Local believes eyes window to human health

According to Hale and other iridologists, the iris is a map of the body, and each of its sections corresponds to a body part or an organ. (CNJ illustration: Sharna Johnson)

By Marlena Hartz: CNJ staff writer

Her home, even from the outside, bears signs of her faith: A stone statue of the Virgin Mary on the porch, a copy of the Ten Commandments in the yard. The theme continues inside. And also with her words.

“The human body is a miracle. … God, as the Bible says, provided the fruit for our food and the leaves for our medicine,” said Kathy Hale.

Intertwined are her faith and her field of science. From her Portales home, Hale practices iridology — the study of the colored part of the eye. She refers to it as her ministry.

According to Hale and other iridologists, the iris is a map of the body, and each of its sections corresponds to a body part or an organ. Hale combines iris examinations with kinesiology, or the study of muscular movement, to pinpoint health problems. She then recommends a natural remedy, often a simple dose of apple juice or vinegar a day, or a dietary supplement, to her patients.

“It’s simple stuff. Artemisia naturally fights parasites, cranberry and buchu bacteria. There are herbs for heart problems, herbs for liver problems. I could just go on and on,” Hale said, her own eyes an even root beer brown.

Using a magnifying glass and a flashlight, Hale has examined hundreds of irises. A healthy iris is “uniform in color, texture and shape,” she said. Dark lesions are often signs of serious health conditions; circular rings a sign of anxiety, she said.

Her methods have cured hundreds of patients with hundreds of ailments, she said, ranging from gall bladder stones to lupus to asthma.

Since Hale began her practice eight years ago, it has grown tremendously, mostly through word of mouth, she said. Two thick binders on her desk bulge with clientele names and information. The majority of her patients are from outside Portales, many from Colorado and Oklahoma, she said. She charges a modest examination fee of $40 and sells hard-to-find supplements from her home.

Shortly after Danette Duran, who lives north of Albuquerque, gave birth, a vein in her neck hemorrhaged. It left the left side of her body paralyzed. She met Hale, then a student, in 2001. Hale’s mentor, Oklahoma iridologist Gary Shirey, put Duran on an herbal supplement regimen.

The new mother soon regained movement in her left side.

“I was seeking a major healing, and between God and the herbs, I got it,” said Duran, who still visits Hale regularly.

California based iridologist Brian Self said incredible stories like Duran’s are not uncommon. He said he used natural substances to clear up his own nagging skin problems and a hernia.
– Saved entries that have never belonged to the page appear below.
Lemma StraightGrating_missing_port_witness :
  patterns portless_store !! sg_waveguide StraightGrating_half_duty = Some portless_pattern /\
  StraightGrating_post_init StraightGrating_half_duty portless_store = Err (KeyError "a0").
Proof.
  split; [reflexivity|].
  exact (StraightGrating_missing_port StraightGrating_half_duty portless_store
           portless_pattern eq_refl eq_refl).
Defined.

Lemma FocusingGrating_no_period_witness :
  (fg_num_periods FocusingGrating_no_periods <= 0)%Z /\
  FocusingGrating_post_init FocusingGrating_no_periods empty_store = Err IndexError.
Proof.
  assert (H : (fg_num_periods FocusingGrating_no_periods <= 0)%Z) by (cbn; lia).
  split; [exact H|].
  exact (FocusingGrating_no_period FocusingGrating_no_periods empty_store H).
Defined.

Lemma waveguide_pattern_simple : simple_pattern waveguide_store waveguide_pattern.
Proof.
  split; [reflexivity|]. intros k r. unfold waveguide_pattern. cbn [port].
  rewrite !lookup_insert_Some, lookup_empty.
  intros [[_ <-]|[_ [[_ <-]|[_ H]]]]; [eexists; reflexivity|eexists; reflexivity|discriminate].
Qed.

Lemma Array_int_pitch_tiles_witness :
  patterns waveguide_store !! 0%nat = Some waveguide_pattern /\
  exists cs s',
    Array_copies 0%nat (2, 3)%Z (PyInt 5) waveguide_store = Ok (cs, s') /\
    Forall2 (fun ij c => polygons_at s' c = Some (tile 5 (polygons waveguide_pattern) ij))
            (grid_cells 2 3) cs /\
    length cs = 6%nat.
Proof.
  split; [reflexivity|].
  destruct (Array_int_pitch_tiles 0%nat 2 3 5 waveguide_store waveguide_pattern eq_refl)
    as (Htiles & Hruns).
  destruct (Hruns waveguide_pattern_simple) as (cs & s' & Hrun).
  destruct (Htiles cs s' Hrun) as (Hall & Hlen & _).
  exists cs, s'. split; [exact Hrun|]. split; [exact Hall|exact Hlen].
Defined.

Lemma Array_nonempty_grid_raises_witness :
  (1 <= 2)%Z /\ (1 <= 3)%Z /\
  exists e, Array_post_init 0%nat (2, 3)%Z (PyInt 5) waveguide_store = Err e.
Proof.
  repeat (split; [lia|]).
  exact (Array_nonempty_grid_raises 0%nat 2 3 (PyInt 5) waveguide_store
           ltac:(lia) ltac:(lia)).
Defined.

Lemma Array_empty_grid_witness :
  ((0 <= 0)%Z \/ (3 <= 0)%Z) /\
  exists a,
    Array_post_init 0%nat (0, 3)%Z PyNone waveguide_store =
      Ok (a, mkStore (ports waveguide_store)
               (patterns waveguide_store ++ [mkPattern [] ∅ []])
               (devices waveguide_store)) /\
    Array_self a = 1%nat.
Proof.
  assert (H : (0 <= 0)%Z \/ (3 <= 0)%Z) by (left; lia).
  split; [exact H|].
  exact (Array_empty_grid 0%nat 0 3 PyNone waveguide_store H).
Defined.

Lemma Array_without_pitch_raises_witness :
  (1 <= 2)%Z /\ (1 <= 3)%Z /\
  Array_post_init 0%nat (2, 3)%Z PyNone waveguide_store = Err TypeError.
Proof.
  repeat (split; [lia|]).
  destruct (Array_without_pitch_raises 0%nat 2 3 waveguide_store ltac:(lia) ltac:(lia))
    as (e & He & Hc).
  destruct waveguide_store_copy as (c & s1 & Hcopy).
  rewrite He. f_equal. exact (Hc c s1 Hcopy).
Defined.

Lemma Cross_of_waveguide_witness :
  exists c s',
    Cross_post_init 0%nat waveguide_store = Ok (c, s') /\
    port_at s' (Cross_self c) "a1" =
      Some (quarter_turn_port (centred_port (0, - (1/2), 10, 1/2) (mkPort 0 0 180 1))) /\
    port_names s' (Cross_self c) = Some {[ "a0"; "a1"; "b0"; "b1" ]}.
Proof.
  destruct (Cross_of_waveguide [] [] [] _ _ (mkPort 0 0 180 1) (mkPort 10 0 0 1)
              waveguide_bounds)
    as (c & s' & Hrun & _ & _ & _ & Ha1 & _ & Hnames & _).
  exists c, s'. repeat split; assumption.
Defined.

Lemma Cross_needs_ports_witness :
  patterns portless_store !! 0%nat = Some portless_pattern /\
  port portless_pattern !! "a0" = None /\
  forall c s', Cross_post_init 0%nat portless_store <> Ok (c, s').
Proof.
  split; [reflexivity|]. split; [reflexivity|].
  exact (Cross_needs_ports 0%nat portless_store portless_pattern eq_refl
           (or_introl eq_refl)).
Defined.

End Examples.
According Self, natural healing alternatives are growing in popularity. But the medical world and the world of alternative healing are sometimes pitted against one another, although the rift is closing, he said.
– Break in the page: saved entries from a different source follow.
Lemma getCryptoPrice_requests config http coin :
  snd (getCryptoPrice config http coin) =
  if JsText.isEmpty (alpacaApiKey config)
     || JsText.isEmpty (alpacaSecretKey config)
  then []
  else [mkRequest (cryptoUrl (cryptoSymbol coin))
          (alpacaHeaders (alpacaApiKey config) (alpacaSecretKey config))].
Proof.
  unfold getCryptoPrice.
  now destruct (JsText.isEmpty (alpacaApiKey config)
                || JsText.isEmpty (alpacaSecretKey config)).
Qed.

(** X6: which pair [getCryptoPrice] asks for does not depend on the case
    of the coin name nor on white space around it: "BTC", " Bitcoin " and
    "bitcoin" resolve alike, and the request made is the same. *)
Theorem cryptoSymbol_ignores_case_and_padding coin before after :
  JsText.allSpaces before = true ->
  JsText.allSpaces after = true ->
  cryptoSymbol (before ++ coin ++ after) = cryptoSymbol coin
  /\ cryptoSymbol (Js.toUpperCase coin) = cryptoSymbol coin
  /\ cryptoSymbol (JsText.toLowerCase coin) = cryptoSymbol coin
  /\ (forall config http,
        snd (getCryptoPrice config http
               (before ++ Js.toUpperCase coin ++ after))
        = snd (getCryptoPrice config http coin)).
Proof.
  intros Hb Ha.
  assert (Hup : cleanName (Js.toUpperCase coin) = cleanName coin)
    by (unfold cleanName; now rewrite toLowerCase_upper).
  assert (Hlow : cleanName (JsText.toLowerCase coin) = cleanName coin)
    by (unfold cleanName; now rewrite toLowerCase_lower).
  split; [|split; [|split]].
  - apply cryptoSymbol_by_cleanName. now apply cleanName_padded.
  - now apply cryptoSymbol_by_cleanName.
  - now apply cryptoSymbol_by_cleanName.
  - intros config http. rewrite !getCryptoPrice_requests.
    rewrite (cryptoSymbol_by_cleanName
               (before ++ Js.toUpperCase coin ++ after) coin); [reflexivity|].
    now rewrite cleanName_padded.
Qed.

Lemma cryptoSymbol_ignores_case_and_padding_witness :
  cryptoSymbol "  BitCoin " = Ticker "BTC/USD"
  /\ cryptoSymbol "  BitCoin " = cryptoSymbol "BitCoin".
Proof.
  split; [reflexivity|].
  apply (cryptoSymbol_ignores_case_and_padding "BitCoin" "  " " ");
    reflexivity.
Defined.




Lemma getPriceChange_requests http symbol period :
  snd (getPriceChange http symbol period) =
  [mkRequest (rangeUrl (Js.toUpperCase symbol) period) []].
Proof. reflexivity. Qed.

(** X8: the Alpaca keys leave the worker only towards
    [data.alpaca.markets]: [getCryptoPrice] makes no request at all while a
    key is empty (in particular when a secret is unset or empty in the
    environment from which [onChatMessage] sets the keys) and otherwise
    exactly one,
    to the crypto trades URL of the resolved symbol, carrying the two keys;
    [getPriceChange] always makes exactly one request, to the Yahoo chart
    URL of the upper-cased symbol and period, without any header. *)
Theorem market_requests_carry_keys_only_to_alpaca config http :
  (forall coin,
      (JsText.isEmpty (alpacaApiKey config)
       || JsText.isEmpty (alpacaSecretKey config) = true ->
       getCryptoPrice config http coin
       = (CryptoText "Alpaca API keys not configured.", []))
      /\ (JsText.isEmpty (alpacaApiKey config)
          || JsText.isEmpty (alpacaSecretKey config) = false ->
          snd (getCryptoPrice config http coin)
          = [mkRequest
               ("https://data.alpaca.markets/v1beta3/crypto/us/latest/trades?symbols="
                ++ symbolText (cryptoSymbol coin))
               [("APCA-API-KEY-ID", alpacaApiKey config);
                ("APCA-API-SECRET-KEY", alpacaSecretKey config)]]))
  /\ (forall env current coin,
        In (ALPACA_API_KEY env) [None; Some ""]
        \/ In (ALPACA_SECRET_KEY env) [None; Some ""] ->
        getCryptoPrice (configureFromEnv env current) http coin
        = (CryptoText "Alpaca API keys not configured.", []))
  /\ (forall symbol period,
        snd (getPriceChange http symbol period)
        = [mkRequest
             ("https://query1.finance.yahoo.com/v8/finance/chart/"
              ++ Js.toUpperCase symbol ++ "?interval=1d&range="
              ++ Period_text period)
             []]).
Proof.
  assert (Hguard : forall cfg coin,
             JsText.isEmpty (alpacaApiKey cfg)
             || JsText.isEmpty (alpacaSecretKey cfg) = true ->
             getCryptoPrice cfg http coin
             = (CryptoText "Alpaca API keys not configured.", [])).
  { intros cfg coin H. unfold getCryptoPrice. now rewrite H. }
  split; [|split].
  - intros coin. split; [apply Hguard|].
    intros H. rewrite getCryptoPrice_requests, H. reflexivity.
  - intros env current coin Hunset. apply Hguard.
    unfold configureFromEnv, setApiConfig. cbn [alpacaApiKey alpacaSecretKey].
    destruct Hunset as [[<- | [<- | []]] | [<- | [<- | []]]];
      cbn [orEmpty JsText.isEmpty]; first [reflexivity | apply orb_true_r].
  - intros symbol period. apply getPriceChange_requests.
Qed.

Lemma market_requests_carry_keys_only_to_alpaca_witness :
  let http : Http := fun _ => Rejected in
  getCryptoPrice (configureFromEnv (mkEnv (Some "key") None) apiConfig)
    http "btc"
  = (CryptoText "Alpaca API keys not configured.", [])
  /\ snd (getCryptoPrice (mkApiConfig "key" "secret") http "btc")
     = [mkRequest
          "https://data.alpaca.markets/v1beta3/crypto/us/latest/trades?symbols=BTC/USD"
          [("APCA-API-KEY-ID", "key"); ("APCA-API-SECRET-KEY", "secret")]].
Proof.
  cbv zeta.
  destruct (market_requests_carry_keys_only_to_alpaca
              (mkApiConfig "key" "secret") (fun _ => Rejected))
    as (Hcrypto & Henv & _).
  split.
  - apply Henv. right. left. reflexivity.
  - apply (proj2 (Hcrypto "btc")). reflexivity.
Defined.

Lemma first_valid_close nulls c rest :
  forallb Json.isNull nulls = true ->
  nth_error
    (filter (fun v => negb (Json.isNull v)) (nulls ++ Json.Number c :: rest)) 0
  = Some (Json.Number c).
Proof.
  induction nulls as [|v nulls IH]; cbn [forallb app filter]; [reflexivity|].
  intros H. apply andb_true_iff in H. destruct H as [Hv Hn].
  rewrite Hv. cbn [negb]. now apply IH.
Qed.

Lemma no_valid_close items :
  forallb Json.isNull items = true ->
  filter (fun v => negb (Json.isNull v)) items = [].
Proof.
  induction items as [|v items IH]; cbn [forallb filter]; [reflexivity|].
  intros H. apply andb_true_iff in H. destruct H as [Hv Hn].
  rewrite Hv. cbn [negb]. now apply IH.
Qed.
“It is disappointing that sometimes it becomes a war of natural healing versus the medical healing,” Self said.

Iridologists are working to refine their science, Self said, in hopes it will become an accredited field. Until then, they will rely on their own records of success, he said.

“Almost 100 percent of the time, I find I am right on. If I see markings for the pancreas, and I ask (my patients) if they have sweet cravings, they say yes, or they say there is a history of diabetes in their family. It really goes back to family history. The iris is like a genetic marker or blueprint to a person’s history and family history,” Self said.

Hale, like Self, would rather comment on what iridologists are doing right, than what the medical field might be doing wrong.

“The medical world gives you three choices — get cut, burned, or poisoned. Those aren’t the best choices,” Hale said.

She paused.

“My grandmother, she knows all about the healing power of spearmint or alfalfa. … There is a man who is about 100 years old who lives in Cuba. You can show him a supplement in a bottle, and he can tell you what it looks like in the wild.”

“Back then, people used the things God provided for healing,” Hale said, her iris charts, her reference books and her clientele binders laid across her desk; the walls of her office adorned with Catholic icons.